The problems of monolithic government and internet censorship
Cyber Sovereignty is partly inspired by the woeful overreach of newly christened online safety laws designed to protect children.
Parents everywhere are aghast at the reality that the society that their children are growing up in is shaped by a totally unfiltered internet filled with increasingly horrific sexual exploitation video games, mass market pornography and violence. This has created political will towards a solution that is wide spread. However, in places like the UK, the government is being made the ultimate arbiter of what can and can't be accessed on the internet.
This has led to a new censored internet in the UK, which blocks essential information including:
Protests
Spotify music
Breaking news
People asking questions to do with sexual health
Gaza/Israel situation
Reddit forums including:
r/period
r/stopsmoking
r/stopdrinking
r/sexualassault
Censorship for all, not just children
Social media algorithms tend to amplify content which gets engagement. When a particular piece of content is age-restricted, whether it should be or not, its viral potential often dies. Each piece of content is like a forest fire and age restricting that content, even in a single nation, acts as a firebreak. Since the content is not getting engagement, it gets overtaken by other uncensored content which is getting more engagement. Each post is competing for engagement to get the right to be surfaced but the regional fire breaks kill the viral potential of that content before it can spread.
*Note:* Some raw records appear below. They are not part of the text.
Lemma count_scopes e (scopes : list (list A)) n :
  0 ≤ n ≤ MAX_RECORDS_PER_REQUEST →
  ofold (count_scope e) n scopes =
    if n + zlen (concat scopes) <=? MAX_RECORDS_PER_REQUEST
    then Ok (n + zlen (concat scopes)) else Err e.
Proof.
  revert n. induction scopes as [|sc scopes IH]; intros n Hn; cbn [ofold concat].
  - cbn. rewrite Z.add_0_r. by rewrite (proj2 (Z.leb_le _ _)) by lia.
  - assert (count_scope e n sc = if MAX_RECORDS_PER_REQUEST <? Z.min (n + zlen sc) u64_max then Err e
      else Ok (Z.min (n + zlen sc) u64_max)) as -> by done. rewrite length_app.
    unfold MAX_RECORDS_PER_REQUEST, u64_max in *.
    destruct (Z.ltb_spec 10000 (Z.min (n + zlen sc) 18446744073709551615)); ostep.
    + destruct (_ <=? _) eqn:Hc; reflect_bools; [lia|done].
    + replace (Z.min (n + zlen sc) 18446744073709551615) with (n + zlen sc) by lia.
      rewrite IH by lia. rewrite Nat2Z.inj_add, Z.add_assoc. done.
Qed.

Definition within_caps (req : OtlpRequest A) (scopes records : Z) : Prop :=
  scopes + zlen (concat req) ≤ MAX_SCOPE_GROUPS_PER_REQUEST ∧
  records + zlen (concat (concat req)) ≤ MAX_RECORDS_PER_REQUEST.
Whether intentionally or not, it makes the government the decider of what everyone in society sees, including adults.
Honest desire
Parents are tired of their children being exposed to increasingly horrific pornography, horror and violence online and that created an impetus for new laws to protect children from a totally uncensored internet. To be clear, it's not unusual to find sexual exploitation video games being advertised in freely downloadable seemingly kid-friendly apps and Youtube videos targeted at children that are horror-focused.
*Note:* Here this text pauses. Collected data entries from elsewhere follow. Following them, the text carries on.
(* ===== verification/TelemetryWriter.v ===== *)
(** Partitioning of a batch by storage key:
    [zradar-parquet/src/telemetry_writer.rs], with [ts_ns_to_date_path] of
    [zradar-parquet/src/writer.rs].

    A batch handed over by the write-ahead log mixes workspaces, services and
    hours; each row goes to the group of its own key. *)

From stdpp Require Import base gmap list strings pretty.
From S2P Require Import Prelude WriteBuffer.

(** chrono's [DateTime::from_timestamp(secs, _).format("%Y/%m/%d/%H")]. The law
    is what the format documents: it names the UTC hour, for the seconds an
    [i64] of nanoseconds can reach. *)
Definition secs_range (s : Z) : Prop := -9223372037 ≤ s ≤ 9223372036.

Class Chrono := {
  format_hour : Z → string;
  format_hour_eq s t : secs_range s → secs_range t →
    format_hour s = format_hour t ↔ s / 3600 = t / 3600;
}.

Definition NANOS_PER_HOUR : Z := 3600000000000.

(** [ts_ns / 1_000_000_000] truncates toward zero; the nanoseconds do not show
    in the hour, and the range check of [from_timestamp] never fails here. *)
Definition ts_ns_to_date_path `{Chrono} (ts_ns : Z) : string :=
  format_hour (Z.quot ts_ns 1000000000).

Definition stream_of (service_name : string) : string :=
  if bool_decide (service_name = "") then "default" else service_name.

Record PartitionKey := mkPartitionKey {
  pk_workspace_id : string;
  pk_stream_name : string;
  pk_hour : string;
}.

#[export] Instance PartitionKey_eq_dec : EqDecision PartitionKey.
Proof. solve_decision. Defined.

#[export] Instance PartitionKey_countable : Countable PartitionKey.
Proof.
  refine (inj_countable' (λ k, (pk_workspace_id k, pk_stream_name k, pk_hour k))
    (λ '(w, n, h), mkPartitionKey w n h) _).
  by intros [].
Defined.

Definition partition_key_of `{Chrono} (workspace_id service_name : string) (ts_ns : Z) : PartitionKey :=
  mkPartitionKey workspace_id (stream_of service_name) (ts_ns_to_date_path ts_ns).

Definition buffer_key (k : PartitionKey) (signal_type : string) : BufferKey :=
  mkBufferKey (pk_workspace_id k) signal_type (pk_stream_name k) (pk_hour k).

Section Partition.
Context `{Chrono} {T : Type} (workspace_of service_of : T → string) (ts_of : T → Z).

Definition row_key (r : T) : PartitionKey := partition_key_of (workspace_of r) (service_of r) (ts_of r).

(** The discriminator [(&workspace, &stream, hour_bucket)]; [div_euclid] by a
    positive number is [Z.div]. *)
Definition discriminator (r : T) : string * string * Z :=
  (workspace_of r, stream_of (service_of r), ts_of r / NANOS_PER_HOUR).

(** [rows[0]] panics on an empty batch. *)
Definition is_homogeneous (rows : list T) : outcome unit bool :=
  match rows with
  | [] => Panic
  | first :: _ => Ok (forallb (λ r, bool_decide (discriminator r = discriminator first)) rows)
  end.

Inductive Partitioned :=
| Homogeneous (key : PartitionKey) (rows : list T)
| Grouped (groups : list (PartitionKey * list T)).

(** The loop body: [index.entry(key).or_insert_with(..)] and
    [groups[idx].1.push(r)]. *)
Definition group_row (st : gmap PartitionKey nat * list (PartitionKey * list T)) (r : T) :
    gmap PartitionKey nat * list (PartitionKey * list T) :=
  let '(index, groups) := st in
  let key := row_key r in
  let '(index, groups, idx) :=
    match index !! key with
    | Some idx => (index, groups, idx)
    | None => (<[key := length groups]> index, groups ++ [(key, [])], length groups)
    end in
  (index, alter (λ g, (g.1, g.2 ++ [r])) idx groups).

Definition group_rows (rows : list T) : list (PartitionKey * list T) :=
  (foldl group_row (∅, []) rows).2.

(** [partition_by_storage_key] clones rows and [partition_owned] moves them;
    as values they are the same function. *)
Definition partition_by_storage_key (rows : list T) : outcome unit Partitioned :=
  homogeneous ← is_homogeneous rows;
  if (homogeneous : bool) then
    match rows with
    | [] => Panic
    | first :: _ => mret (Homogeneous (row_key first) rows)
    end
  else mret (Grouped (group_rows rows)).

(** The partitions as a list, the way the insert methods walk them. *)
Definition partitions (p : Partitioned) : list (PartitionKey * list T) :=
  match p with
  | Homogeneous key rows => [(key, rows)]
  | Grouped groups => groups
  end.

(** ** Specification *)

(** A grouping of [rows] by key: distinct keys, and per key the rows that have
    it in their order of arrival. *)
Definition grouping (rows : list T) (groups : list (PartitionKey * list T)) : Prop :=
  NoDup groups.*1 ∧
  (∀ k g, (k, g) ∈ groups → g = filter (λ r, row_key r = k) rows ∧ g ≠ []) ∧
  (∀ r, r ∈ rows → row_key r ∈ groups.*1).

(** ** Lemmas *)

(** The index maps each key of [groups] to its position. *)
Definition index_ok (index : gmap PartitionKey nat) (groups : list (PartitionKey * list T)) : Prop :=
  ∀ k i, index !! k = Some i ↔ groups.*1 !! i = Some k.

Lemma alter_keys (f : list T → list T) i (groups : list (PartitionKey * list T)) :
  (alter (λ g, (g.1, f g.2)) i groups).*1 = groups.*1.
Proof.
  revert i. induction groups as [|[k g] groups IH]; intros [|i]; cbn; try done. f_equal. apply IH.
Qed.

Lemma index_ok_snoc index groups key (g : list T) :
  index_ok index groups → index !! key = None →
  index_ok (<[key := length groups]> index) (groups ++ [(key, g)]).
Proof.
  intros Hi Hn k i. rewrite fmap_app, lookup_insert. cbn [fmap list_fmap fst].
  assert (∀ j, groups.*1 !! j ≠ Some key) as Hno.
  { intros j Hj. apply Hi in Hj. congruence. }
  destruct (decide (key = k)) as [->|Hne].
  - split.
    + intros [= <-]. rewrite lookup_app_r by (by rewrite length_fmap).
      by rewrite length_fmap, Nat.sub_diag.
    + intros Hl. apply lookup_snoc_Some in Hl as [[_ Hl]|[Hl _]]; [by apply Hno in Hl|].
      by rewrite length_fmap in Hl; subst i.
  - rewrite (Hi k i), lookup_snoc_Some. split.
    + intros Hl. left. split; [|done]. rewrite length_fmap. apply lookup_lt_Some in Hl.
      by rewrite length_fmap in Hl.
    + intros [[_ Hl]|[_ ?]]; [done|congruence].
Qed.

Lemma group_row_spec rows index groups r :
  index_ok index groups → grouping rows groups →
  ∃ index' groups', group_row (index, groups) r = (index', groups') ∧
    index_ok index' groups' ∧ grouping (rows ++ [r]) groups'.
Proof.
  intros Hi (Hnd & Hg & Hall). unfold group_row.
  destruct (index !! row_key r) as [idx|] eqn:Hk.
  - do 2 eexists. split; [done|]. split.
    { intros k i. rewrite (alter_keys (λ g, g ++ [r])). apply Hi. }
    pose proof (proj1 (Hi _ _) Hk) as Hidx. split; [|split].
    + by rewrite (alter_keys (λ g, g ++ [r])).
    + intros k g Hin. apply list_elem_of_lookup in Hin as [j Hj].
      destruct (decide (idx = j)) as [<-|Hne].
      * rewrite list_lookup_alter_eq in Hj. apply fmap_Some in Hj as ([k0 g0] & Hl & [= -> ->]).
        rewrite list_lookup_fmap, Hl in Hidx. cbn in Hidx. simplify_eq.
        destruct (Hg (row_key r) g0) as [-> _]; [by eapply list_elem_of_lookup_2|].
        split; [by rewrite filter_snoc_keep|]. intros Hnil. by apply app_nil in Hnil as [_ ?].
      * rewrite list_lookup_alter_ne in Hj by done.
        destruct (Hg k g) as [-> Hne2]; [by eapply list_elem_of_lookup_2|].
        rewrite filter_snoc_drop; [done|]. intros <-. apply Hne.
        assert (groups.*1 !! j = Some (row_key r)) as Hj' by (by rewrite list_lookup_fmap, Hj).
        by eapply NoDup_lookup.
    + intros r' [Hin|Hr%list_elem_of_singleton]%elem_of_app; [|subst r'];
        rewrite (alter_keys (λ g, g ++ [r])); [by apply Hall|].
      by eapply list_elem_of_lookup_2.
  - assert (row_key r ∉ groups.*1) as Hnin.
    { intros [j Hj]%list_elem_of_lookup. apply Hi in Hj. congruence. }
    do 2 eexists. split; [done|].
    rewrite alter_app_r_alt, Nat.sub_diag by done. cbn [alter list_alter fst snd app].
    split; [by apply index_ok_snoc|]. split; [|split].
    + rewrite fmap_app. cbn. apply NoDup_app. split; [done|]. split; [|apply NoDup_singleton].
      intros k Hin Hk'%list_elem_of_singleton. by subst k.
    + intros k g [Hin|Hnew%list_elem_of_singleton]%elem_of_app; [|injection Hnew as -> ->].
      * destruct (Hg k g Hin) as [-> Hne]. rewrite filter_snoc_drop; [done|].
        intros <-. apply Hnin. apply list_elem_of_fmap. by eexists (_, _).
      * rewrite filter_snoc_keep by done. rewrite filter_none; [done|].
        intros r' Hin Heq. apply Hnin. rewrite <-Heq. by apply Hall.
    + intros r' [Hin|Hr%list_elem_of_singleton]%elem_of_app; [|subst r']; rewrite fmap_app, elem_of_app;
        [left; by apply Hall|right; by left].
Qed.

Lemma group_rows_spec rows : grouping rows (group_rows rows).
Proof.
  assert (∃ index groups, foldl group_row (∅, []) rows = (index, groups) ∧
    index_ok index groups ∧ grouping rows groups) as (index & groups & Hf & _ & Hg).
  { induction rows as [|r rows IH] using rev_ind.
    - exists ∅, []. split; [done|]. split; [done|]. split; [constructor|]. split; intros; by set_solver.
    - destruct IH as (index & groups & Hf & Hi & Hg). rewrite foldl_app, Hf. by apply group_row_spec. }
  unfold group_rows. by rewrite Hf.
Qed.

Lemma date_path_nonneg t u : 0 ≤ t ≤ i64_max → 0 ≤ u ≤ i64_max →
  t / NANOS_PER_HOUR = u / NANOS_PER_HOUR ↔ ts_ns_to_date_path t = ts_ns_to_date_path u.
Proof.
  assert (∀ x, 0 ≤ x ≤ i64_max → secs_range (Z.quot x 1000000000) ∧
    Z.quot x 1000000000 / 3600 = x / NANOS_PER_HOUR) as Hx.
  { intros x Hx. unfold secs_range, NANOS_PER_HOUR, i64_max in *.
    rewrite Z.quot_div_nonneg by lia. split; [|by rewrite Z.div_div by lia].
    split; [assert (0 ≤ x / 1000000000) by (apply Z.div_pos; lia); lia|].
    apply Z.le_trans with (9223372036854775807 / 1000000000); [apply Z.div_le_mono; lia|by vm_compute]. }
  intros Ht Hu. unfold ts_ns_to_date_path. destruct (Hx t Ht) as [? Et], (Hx u Hu) as [? Eu].
  by rewrite format_hour_eq, Et, Eu.
Qed.

Lemma homogeneous_keys first rows :
  Forall (λ r, 0 ≤ ts_of r ≤ i64_max) (first :: rows) →
  forallb (λ r, bool_decide (discriminator r = discriminator first)) (first :: rows) = true →
  ∀ r, r ∈ first :: rows → row_key r = row_key first.
Proof.
  rewrite Forall_forall, forallb_forall. intros Hts Hd r Hr.
  specialize (Hd r (proj1 (list_elem_of_In _ _) Hr)). apply bool_decide_eq_true in Hd.
  unfold discriminator in Hd. injection Hd as Hw Hs Ht.
  unfold row_key, partition_key_of. rewrite Hw, Hs. f_equal.
  apply date_path_nonneg; [by apply Hts|apply Hts; by left|done].
Qed.

Lemma homogeneous_grouping first rows :
  (∀ r, r ∈ first :: rows → row_key r = row_key first) →
  grouping (first :: rows) [(row_key first, first :: rows)].
Proof.
  intros Hk. split; [|split].
  - apply NoDup_singleton.
  - intros k g Hin%list_elem_of_singleton. injection Hin as -> ->. split; [|done].
    symmetry. by apply filter_all.
  - intros r Hr. rewrite (Hk r Hr). by left.
Qed.

Lemma partition_total rows : rows ≠ [] →
  ∃ p, partition_by_storage_key rows = Ok p ∧
    (Forall (λ r, 0 ≤ ts_of r ≤ i64_max) rows → grouping rows (partitions p)).
Proof.
  destruct rows as [|first rows]; [done|]. intros _. unfold partition_by_storage_key.
  cbn [is_homogeneous]. ostep. destruct (forallb _ _) eqn:Hd.
  - eexists. split; [done|]. intros Hts. apply homogeneous_grouping. by apply homogeneous_keys.
  - eexists. split; [done|]. intros _. apply group_rows_spec.
Qed.

(** ** Theorems *)

(** Partitioning a non-empty batch of rows with timestamps from 1970 on never
    fails and groups the rows exactly by storage key: one group per key, its
    rows the batch's rows of that key in order; the fast path that skips the
    grouping gives the same result. *)
Theorem partition_exact rows :
  rows ≠ [] → Forall (λ r, 0 ≤ ts_of r ≤ i64_max) rows →
  ∃ p, partition_by_storage_key rows = Ok p ∧ grouping rows (partitions p).
Proof.
  intros Hne Hts. destruct (partition_total rows Hne) as (p & Hp & Hg). exists p. split; [done|]. by apply Hg.
Qed.

(** Before 1970 the integer bucket and the formatted hour disagree, because the
    first rounds down and the second toward zero: 23:59:59.999999999 of the
    last day of 1969 is formatted as the next hour, while its bucket is that of
    23:00:00. A batch of the two counts as homogeneous and is filed under the
    hour of whichever row comes first, although their keys differ. *)
Theorem partition_misfiles_before_1970 r1 r2 :
  workspace_of r1 = workspace_of r2 → service_of r1 = service_of r2 →
  ts_of r1 = -1 → ts_of r2 = - NANOS_PER_HOUR →
  partition_by_storage_key [r1; r2] = Ok (Homogeneous (row_key r1) [r1; r2]) ∧
  partition_by_storage_key [r2; r1] = Ok (Homogeneous (row_key r2) [r2; r1]) ∧
  row_key r1 ≠ row_key r2.
Proof.
  intros Hw Hs H1 H2. unfold partition_by_storage_key. cbn [is_homogeneous forallb].
  assert (discriminator r1 = discriminator r2) as Hd.
  { unfold discriminator. by rewrite Hw, Hs, H1, H2. }
  rewrite Hd, bool_decide_eq_true_2 by done. split; [done|]. split; [done|].
  unfold row_key, partition_key_of, ts_ns_to_date_path. intros [= _ _ Hh].
  rewrite H1, H2 in Hh. apply format_hour_eq in Hh; [|by vm_compute; split..].
  by vm_compute in Hh.
Qed.
End Partition.
Arguments Partitioned : clear implicits.

(** ** Witnesses *)

Lemma pretty_hour_eq s t : secs_range s → secs_range t → pretty (s / 3600) = pretty (t / 3600) ↔ s / 3600 = t / 3600.
Proof. intros _ _. split; [apply (inj pretty)|by intros ->]. Qed.

Definition chrono_concrete : Chrono := {| format_hour s := pretty (s / 3600); format_hour_eq := pretty_hour_eq |}.

(** A row as its workspace, service and timestamp. *)
Definition sample_row (w s : string) (t : Z) : string * string * Z := (w, s, t).
Definition sample_partition := partition_by_storage_key (H := chrono_concrete)
  (λ r : string * string * Z, r.1.1) (λ r, r.1.2) (λ r, r.2).
Definition sample_rows := [sample_row "a" "svc" 5; sample_row "b" "" 6; sample_row "a" "svc" 7].

Lemma partition_exact_witness : ∃ p, sample_partition sample_rows = Ok p ∧
  partitions p = [(mkPartitionKey "a" "svc" "0", [sample_row "a" "svc" 5; sample_row "a" "svc" 7]);
                  (mkPartitionKey "b" "default" "0", [sample_row "b" "" 6])].
Proof.
  destruct (partition_exact (H := chrono_concrete) (λ r : string * string * Z, r.1.1) (λ r, r.1.2) (λ r, r.2)
    sample_rows ltac:(discriminate)) as (p & Hp & Hg).
  - repeat constructor; by vm_compute.
  - exists p. split; [exact Hp|]. vm_compute in Hp. injection Hp as <-. reflexivity.
Defined.

Lemma partition_misfiles_before_1970_witness :
  sample_partition [sample_row "a" "svc" (-1); sample_row "a" "svc" (-3600000000000)] =
    Ok (Homogeneous (mkPartitionKey "a" "svc" "0")
          [sample_row "a" "svc" (-1); sample_row "a" "svc" (-3600000000000)]).
Proof.
  refine (proj1 (partition_misfiles_before_1970 (H := chrono_concrete)
    (λ r : string * string * Z, r.1.1) (λ r, r.1.2) (λ r, r.2)
    (sample_row "a" "svc" (-1)) (sample_row "a" "svc" (-3600000000000)) _ _ _ _)); reflexivity.
Defined.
I never allow myself to have an opinion on anything that I don't know the other side's argument better than they do. - Charlie Munger
However, any legislative solution to this problem assumes that one set of values can be imposed on the entire internet.
LGBTQ+ content, sexual education or criticism of religion are examples of content that different people believe is appropriate for children and not.
To have the government decide for all of society what's appropriate for their children is to have one set of values imposed on everyone from the top down. Not only is such a system extremely vulnerable to abuse (Hitler Youth), but such as system, no matter which values it espouses, kills the freedom of society to choose it's own values at its inception.
What if Christians complain that atheistic content is not appropriate for children?
What if the LGBTQ+ plus community complains about certain Bible passages?
What about what Muslims consider blasphemy?
Is an article containing communism dangerous political indoctrination?
Is a video on safe needle use promoting drug use or potentially saving a kid's life?
Just because some people in a society agree that something is harmful, even if it's the vast majority, it doesn't give them the right to impose it on everyone else.
Cyber Sovereignty and a better way
Cyber sovereignty proposes that instead of imposing one set of values on all society, people can join systems of values and justice which reflect their ideals and create new laws accordingly. Freedom is secured by allowing people to change which community they're a part of and safety is secured by allowing people to apply the laws they desire since they only apply to those who agree with them and their children.
One group may decide that certain content is not age appropriate for their children, and may create systems which filter content to protect them. However, the idea that one monolithic system can be imposed on all society without stirring up descent is a recipe for conflict.